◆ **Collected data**

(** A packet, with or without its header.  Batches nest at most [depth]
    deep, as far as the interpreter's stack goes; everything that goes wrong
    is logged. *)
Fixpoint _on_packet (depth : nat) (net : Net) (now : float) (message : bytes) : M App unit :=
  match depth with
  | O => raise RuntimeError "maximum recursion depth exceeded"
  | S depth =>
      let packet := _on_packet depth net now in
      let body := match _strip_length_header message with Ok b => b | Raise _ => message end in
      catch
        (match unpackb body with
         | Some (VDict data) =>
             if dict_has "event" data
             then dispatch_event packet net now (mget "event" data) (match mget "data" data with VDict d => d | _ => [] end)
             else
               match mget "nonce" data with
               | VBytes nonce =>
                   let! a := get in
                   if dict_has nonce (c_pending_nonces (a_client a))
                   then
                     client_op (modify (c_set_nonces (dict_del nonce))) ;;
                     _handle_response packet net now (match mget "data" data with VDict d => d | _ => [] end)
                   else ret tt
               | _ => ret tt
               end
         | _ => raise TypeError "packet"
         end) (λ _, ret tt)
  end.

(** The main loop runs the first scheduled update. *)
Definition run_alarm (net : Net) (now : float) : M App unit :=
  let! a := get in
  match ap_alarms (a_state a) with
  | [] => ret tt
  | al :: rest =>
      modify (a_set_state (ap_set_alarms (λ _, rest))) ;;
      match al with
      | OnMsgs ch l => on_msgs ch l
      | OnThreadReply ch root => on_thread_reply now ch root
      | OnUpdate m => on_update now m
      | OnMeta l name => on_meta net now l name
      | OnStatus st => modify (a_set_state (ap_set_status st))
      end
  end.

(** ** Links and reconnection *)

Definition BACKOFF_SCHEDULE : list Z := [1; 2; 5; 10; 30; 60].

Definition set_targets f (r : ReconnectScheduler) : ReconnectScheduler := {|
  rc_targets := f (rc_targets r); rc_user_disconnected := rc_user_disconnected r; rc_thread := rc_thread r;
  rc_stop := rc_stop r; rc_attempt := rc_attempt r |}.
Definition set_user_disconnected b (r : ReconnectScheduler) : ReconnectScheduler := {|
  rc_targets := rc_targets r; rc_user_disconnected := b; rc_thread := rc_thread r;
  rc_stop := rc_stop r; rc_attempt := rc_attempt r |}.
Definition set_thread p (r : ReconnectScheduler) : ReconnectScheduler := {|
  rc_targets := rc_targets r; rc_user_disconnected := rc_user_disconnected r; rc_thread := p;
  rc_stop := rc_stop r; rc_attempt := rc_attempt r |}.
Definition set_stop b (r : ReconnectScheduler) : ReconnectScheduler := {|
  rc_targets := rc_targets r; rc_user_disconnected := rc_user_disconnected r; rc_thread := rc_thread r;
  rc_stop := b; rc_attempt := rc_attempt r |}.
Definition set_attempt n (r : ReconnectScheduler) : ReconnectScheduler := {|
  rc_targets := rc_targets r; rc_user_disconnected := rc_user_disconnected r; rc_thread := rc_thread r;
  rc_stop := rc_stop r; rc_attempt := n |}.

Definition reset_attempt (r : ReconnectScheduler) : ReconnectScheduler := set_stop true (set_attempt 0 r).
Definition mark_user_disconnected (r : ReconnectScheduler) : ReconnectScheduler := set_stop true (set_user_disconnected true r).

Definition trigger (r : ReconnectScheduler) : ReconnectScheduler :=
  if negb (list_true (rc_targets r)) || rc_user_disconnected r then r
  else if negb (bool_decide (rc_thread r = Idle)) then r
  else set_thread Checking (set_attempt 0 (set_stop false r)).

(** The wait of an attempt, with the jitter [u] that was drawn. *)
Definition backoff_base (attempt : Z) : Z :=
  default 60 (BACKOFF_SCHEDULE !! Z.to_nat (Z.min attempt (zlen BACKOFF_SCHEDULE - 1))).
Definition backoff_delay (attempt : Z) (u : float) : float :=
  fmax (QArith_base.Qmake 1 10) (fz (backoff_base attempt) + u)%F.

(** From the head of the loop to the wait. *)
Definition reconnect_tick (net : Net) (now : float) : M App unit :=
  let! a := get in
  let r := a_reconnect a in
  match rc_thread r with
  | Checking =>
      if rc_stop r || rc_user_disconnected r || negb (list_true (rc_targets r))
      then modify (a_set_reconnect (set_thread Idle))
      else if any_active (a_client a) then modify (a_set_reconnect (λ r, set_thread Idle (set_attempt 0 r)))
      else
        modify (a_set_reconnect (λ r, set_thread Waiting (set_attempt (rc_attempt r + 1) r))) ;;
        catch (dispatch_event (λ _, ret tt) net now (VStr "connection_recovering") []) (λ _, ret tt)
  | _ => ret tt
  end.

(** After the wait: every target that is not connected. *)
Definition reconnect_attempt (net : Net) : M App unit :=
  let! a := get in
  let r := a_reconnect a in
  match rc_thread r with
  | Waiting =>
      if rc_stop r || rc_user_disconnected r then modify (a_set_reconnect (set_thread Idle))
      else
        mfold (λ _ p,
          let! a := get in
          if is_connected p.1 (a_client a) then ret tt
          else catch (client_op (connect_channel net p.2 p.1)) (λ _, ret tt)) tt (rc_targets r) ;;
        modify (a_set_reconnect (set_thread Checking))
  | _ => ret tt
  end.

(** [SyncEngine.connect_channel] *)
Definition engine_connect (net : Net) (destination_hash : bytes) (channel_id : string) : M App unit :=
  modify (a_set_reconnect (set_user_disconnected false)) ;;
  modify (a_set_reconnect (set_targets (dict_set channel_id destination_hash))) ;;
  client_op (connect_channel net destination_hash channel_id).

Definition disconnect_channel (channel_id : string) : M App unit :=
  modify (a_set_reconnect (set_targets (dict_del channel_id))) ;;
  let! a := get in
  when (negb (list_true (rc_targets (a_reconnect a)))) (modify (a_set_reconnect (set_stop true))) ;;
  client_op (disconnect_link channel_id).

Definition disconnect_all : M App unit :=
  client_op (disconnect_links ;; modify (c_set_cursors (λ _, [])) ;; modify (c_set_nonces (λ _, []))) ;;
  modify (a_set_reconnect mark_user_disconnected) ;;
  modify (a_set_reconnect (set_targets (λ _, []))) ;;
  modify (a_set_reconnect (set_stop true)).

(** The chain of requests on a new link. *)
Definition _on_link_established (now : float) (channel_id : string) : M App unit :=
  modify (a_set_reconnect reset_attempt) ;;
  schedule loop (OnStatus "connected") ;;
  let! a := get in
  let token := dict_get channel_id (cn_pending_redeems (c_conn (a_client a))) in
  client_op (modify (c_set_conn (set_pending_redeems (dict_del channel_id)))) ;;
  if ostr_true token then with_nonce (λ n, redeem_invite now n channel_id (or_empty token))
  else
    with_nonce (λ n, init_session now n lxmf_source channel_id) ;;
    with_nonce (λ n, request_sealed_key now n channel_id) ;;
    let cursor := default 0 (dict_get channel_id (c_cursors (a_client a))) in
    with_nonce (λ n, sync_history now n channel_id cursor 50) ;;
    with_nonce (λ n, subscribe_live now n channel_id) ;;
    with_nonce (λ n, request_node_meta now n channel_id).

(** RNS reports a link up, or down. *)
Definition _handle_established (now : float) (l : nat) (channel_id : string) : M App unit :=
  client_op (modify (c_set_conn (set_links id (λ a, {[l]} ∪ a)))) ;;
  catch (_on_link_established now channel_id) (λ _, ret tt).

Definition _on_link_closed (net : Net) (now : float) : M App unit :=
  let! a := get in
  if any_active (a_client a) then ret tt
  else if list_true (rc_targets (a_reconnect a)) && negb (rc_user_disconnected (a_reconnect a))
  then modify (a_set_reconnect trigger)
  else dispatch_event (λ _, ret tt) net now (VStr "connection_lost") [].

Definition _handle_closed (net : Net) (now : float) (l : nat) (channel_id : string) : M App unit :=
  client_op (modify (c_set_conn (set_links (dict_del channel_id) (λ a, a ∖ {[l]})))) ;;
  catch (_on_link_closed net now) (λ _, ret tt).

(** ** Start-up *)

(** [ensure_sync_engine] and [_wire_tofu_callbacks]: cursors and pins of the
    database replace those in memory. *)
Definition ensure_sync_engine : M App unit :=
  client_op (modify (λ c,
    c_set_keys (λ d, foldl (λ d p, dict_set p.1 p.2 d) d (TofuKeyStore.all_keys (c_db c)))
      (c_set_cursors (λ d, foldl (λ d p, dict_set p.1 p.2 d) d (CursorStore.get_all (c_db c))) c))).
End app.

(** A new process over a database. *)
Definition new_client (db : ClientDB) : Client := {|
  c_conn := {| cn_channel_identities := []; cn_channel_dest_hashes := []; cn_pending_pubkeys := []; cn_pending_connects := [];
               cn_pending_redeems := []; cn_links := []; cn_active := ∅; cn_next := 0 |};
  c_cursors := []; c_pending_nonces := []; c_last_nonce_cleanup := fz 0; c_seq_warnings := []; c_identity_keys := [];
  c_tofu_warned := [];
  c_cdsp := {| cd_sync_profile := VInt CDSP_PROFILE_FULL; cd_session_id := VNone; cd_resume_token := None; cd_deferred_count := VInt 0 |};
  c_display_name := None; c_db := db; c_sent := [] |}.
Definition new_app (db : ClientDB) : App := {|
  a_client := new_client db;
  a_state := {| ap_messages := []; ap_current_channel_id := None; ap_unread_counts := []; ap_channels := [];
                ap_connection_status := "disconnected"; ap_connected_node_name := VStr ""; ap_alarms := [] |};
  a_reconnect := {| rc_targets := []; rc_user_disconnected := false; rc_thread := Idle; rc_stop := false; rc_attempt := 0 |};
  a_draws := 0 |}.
--
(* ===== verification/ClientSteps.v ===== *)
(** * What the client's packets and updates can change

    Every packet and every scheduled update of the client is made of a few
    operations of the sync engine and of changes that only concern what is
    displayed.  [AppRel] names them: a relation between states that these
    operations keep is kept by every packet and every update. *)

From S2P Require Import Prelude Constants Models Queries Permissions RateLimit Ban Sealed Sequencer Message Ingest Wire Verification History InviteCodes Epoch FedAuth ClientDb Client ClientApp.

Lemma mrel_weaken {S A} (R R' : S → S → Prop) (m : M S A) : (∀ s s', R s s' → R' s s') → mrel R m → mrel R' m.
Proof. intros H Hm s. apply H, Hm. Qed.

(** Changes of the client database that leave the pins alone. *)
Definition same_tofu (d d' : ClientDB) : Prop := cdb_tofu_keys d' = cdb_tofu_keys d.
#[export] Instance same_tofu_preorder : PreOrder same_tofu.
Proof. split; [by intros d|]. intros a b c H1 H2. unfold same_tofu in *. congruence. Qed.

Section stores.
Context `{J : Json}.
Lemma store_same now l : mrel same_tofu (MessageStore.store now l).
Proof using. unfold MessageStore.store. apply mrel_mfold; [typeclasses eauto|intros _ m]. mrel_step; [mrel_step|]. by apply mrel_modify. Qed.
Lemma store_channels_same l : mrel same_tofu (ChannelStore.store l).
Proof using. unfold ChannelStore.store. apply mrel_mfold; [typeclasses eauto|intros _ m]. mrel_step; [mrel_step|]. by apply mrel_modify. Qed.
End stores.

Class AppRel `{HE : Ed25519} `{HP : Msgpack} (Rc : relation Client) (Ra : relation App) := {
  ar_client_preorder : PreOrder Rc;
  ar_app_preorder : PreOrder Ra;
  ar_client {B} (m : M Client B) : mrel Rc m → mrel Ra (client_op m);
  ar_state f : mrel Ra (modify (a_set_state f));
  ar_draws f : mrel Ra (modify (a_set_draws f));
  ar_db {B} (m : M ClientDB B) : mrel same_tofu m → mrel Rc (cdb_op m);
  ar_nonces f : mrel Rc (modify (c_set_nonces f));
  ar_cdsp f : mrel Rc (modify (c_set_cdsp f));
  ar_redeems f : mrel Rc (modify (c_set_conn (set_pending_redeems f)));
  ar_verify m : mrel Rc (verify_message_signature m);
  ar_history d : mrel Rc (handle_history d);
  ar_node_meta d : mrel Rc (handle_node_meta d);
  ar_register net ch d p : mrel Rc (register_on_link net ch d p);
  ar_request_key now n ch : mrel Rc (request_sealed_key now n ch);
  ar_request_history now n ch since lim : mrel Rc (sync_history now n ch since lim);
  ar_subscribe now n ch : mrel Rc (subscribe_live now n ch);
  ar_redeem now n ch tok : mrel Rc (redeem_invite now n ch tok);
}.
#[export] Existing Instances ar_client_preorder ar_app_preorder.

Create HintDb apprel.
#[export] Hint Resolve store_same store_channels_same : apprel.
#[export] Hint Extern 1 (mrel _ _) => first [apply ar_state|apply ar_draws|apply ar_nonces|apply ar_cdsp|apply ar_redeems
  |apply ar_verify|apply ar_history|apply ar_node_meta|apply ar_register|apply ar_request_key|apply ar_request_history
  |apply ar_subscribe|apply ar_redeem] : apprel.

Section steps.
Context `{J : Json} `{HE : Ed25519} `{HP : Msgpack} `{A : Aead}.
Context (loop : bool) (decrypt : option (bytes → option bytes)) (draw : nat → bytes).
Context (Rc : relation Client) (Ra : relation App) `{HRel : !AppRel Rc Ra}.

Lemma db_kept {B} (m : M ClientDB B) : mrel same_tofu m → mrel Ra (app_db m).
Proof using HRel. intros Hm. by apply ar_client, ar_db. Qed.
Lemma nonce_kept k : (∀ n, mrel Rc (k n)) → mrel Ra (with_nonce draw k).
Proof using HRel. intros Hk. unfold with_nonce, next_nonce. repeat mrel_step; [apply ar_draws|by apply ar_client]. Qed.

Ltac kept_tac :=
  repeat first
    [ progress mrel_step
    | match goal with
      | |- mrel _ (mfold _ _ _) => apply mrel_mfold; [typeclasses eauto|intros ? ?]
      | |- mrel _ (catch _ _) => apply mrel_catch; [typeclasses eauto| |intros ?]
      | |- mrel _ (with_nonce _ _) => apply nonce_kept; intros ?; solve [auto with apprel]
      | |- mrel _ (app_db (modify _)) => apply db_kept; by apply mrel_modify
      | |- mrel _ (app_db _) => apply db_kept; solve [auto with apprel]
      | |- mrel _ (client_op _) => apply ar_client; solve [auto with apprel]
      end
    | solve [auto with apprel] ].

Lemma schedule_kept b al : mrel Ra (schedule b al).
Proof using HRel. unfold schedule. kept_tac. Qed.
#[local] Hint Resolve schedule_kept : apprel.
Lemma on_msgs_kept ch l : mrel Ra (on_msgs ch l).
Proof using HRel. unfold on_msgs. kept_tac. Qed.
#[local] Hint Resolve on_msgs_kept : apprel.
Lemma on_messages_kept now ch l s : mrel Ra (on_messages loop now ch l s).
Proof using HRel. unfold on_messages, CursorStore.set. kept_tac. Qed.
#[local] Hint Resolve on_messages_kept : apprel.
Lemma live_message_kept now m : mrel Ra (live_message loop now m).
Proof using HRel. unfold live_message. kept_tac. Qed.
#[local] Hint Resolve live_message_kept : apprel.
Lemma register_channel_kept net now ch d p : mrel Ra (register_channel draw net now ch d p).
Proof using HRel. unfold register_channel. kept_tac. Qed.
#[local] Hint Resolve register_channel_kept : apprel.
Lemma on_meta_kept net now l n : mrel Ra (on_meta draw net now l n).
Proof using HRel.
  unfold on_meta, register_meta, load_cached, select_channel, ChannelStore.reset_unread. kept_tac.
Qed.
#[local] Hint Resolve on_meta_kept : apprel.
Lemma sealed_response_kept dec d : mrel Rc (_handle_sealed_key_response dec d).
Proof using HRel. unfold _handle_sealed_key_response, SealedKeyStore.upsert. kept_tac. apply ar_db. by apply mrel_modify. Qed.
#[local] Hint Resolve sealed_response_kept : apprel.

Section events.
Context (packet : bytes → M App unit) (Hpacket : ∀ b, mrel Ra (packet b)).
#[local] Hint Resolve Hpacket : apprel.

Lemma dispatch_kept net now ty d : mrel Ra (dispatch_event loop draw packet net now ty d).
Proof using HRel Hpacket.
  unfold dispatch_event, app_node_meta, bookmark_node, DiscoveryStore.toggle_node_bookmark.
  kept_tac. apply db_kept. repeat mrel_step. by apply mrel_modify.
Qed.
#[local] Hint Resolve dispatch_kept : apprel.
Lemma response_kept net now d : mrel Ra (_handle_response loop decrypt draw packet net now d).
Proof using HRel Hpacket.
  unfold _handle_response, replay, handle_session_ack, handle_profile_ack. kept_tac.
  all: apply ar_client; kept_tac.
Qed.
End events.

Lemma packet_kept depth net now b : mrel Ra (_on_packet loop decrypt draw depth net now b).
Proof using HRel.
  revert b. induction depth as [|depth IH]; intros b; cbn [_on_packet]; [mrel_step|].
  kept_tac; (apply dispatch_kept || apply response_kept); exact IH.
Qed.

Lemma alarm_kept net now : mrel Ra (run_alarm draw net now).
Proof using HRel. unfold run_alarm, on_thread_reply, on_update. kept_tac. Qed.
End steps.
...
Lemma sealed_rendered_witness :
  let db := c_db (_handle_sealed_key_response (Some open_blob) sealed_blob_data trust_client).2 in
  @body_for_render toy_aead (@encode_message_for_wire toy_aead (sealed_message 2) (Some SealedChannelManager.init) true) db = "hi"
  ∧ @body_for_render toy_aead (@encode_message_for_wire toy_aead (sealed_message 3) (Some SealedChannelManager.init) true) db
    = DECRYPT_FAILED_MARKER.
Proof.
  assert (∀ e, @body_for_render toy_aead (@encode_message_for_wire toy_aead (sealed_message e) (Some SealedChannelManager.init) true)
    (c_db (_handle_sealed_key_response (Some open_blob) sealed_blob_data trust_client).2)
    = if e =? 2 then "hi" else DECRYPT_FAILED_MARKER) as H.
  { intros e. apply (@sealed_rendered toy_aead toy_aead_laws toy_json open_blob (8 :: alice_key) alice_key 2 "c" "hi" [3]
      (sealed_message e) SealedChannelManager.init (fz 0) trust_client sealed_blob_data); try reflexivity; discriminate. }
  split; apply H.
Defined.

◆ **TASK DESCRIPTION**
From the entries above, give again exactly the lines running from the line with "Definition set_attempt n" to the line with "Definition reset_attempt (r"; include both of those lines.

◆ **OUTPUT BELOW**
Definition set_attempt n (r : ReconnectScheduler) : ReconnectScheduler := {|
  rc_targets := rc_targets r; rc_user_disconnected := rc_user_disconnected r; rc_thread := rc_thread r;
  rc_stop := rc_stop r; rc_attempt := n |}.

Definition reset_attempt (r : ReconnectScheduler) : ReconnectScheduler := set_stop true (set_attempt 0 r).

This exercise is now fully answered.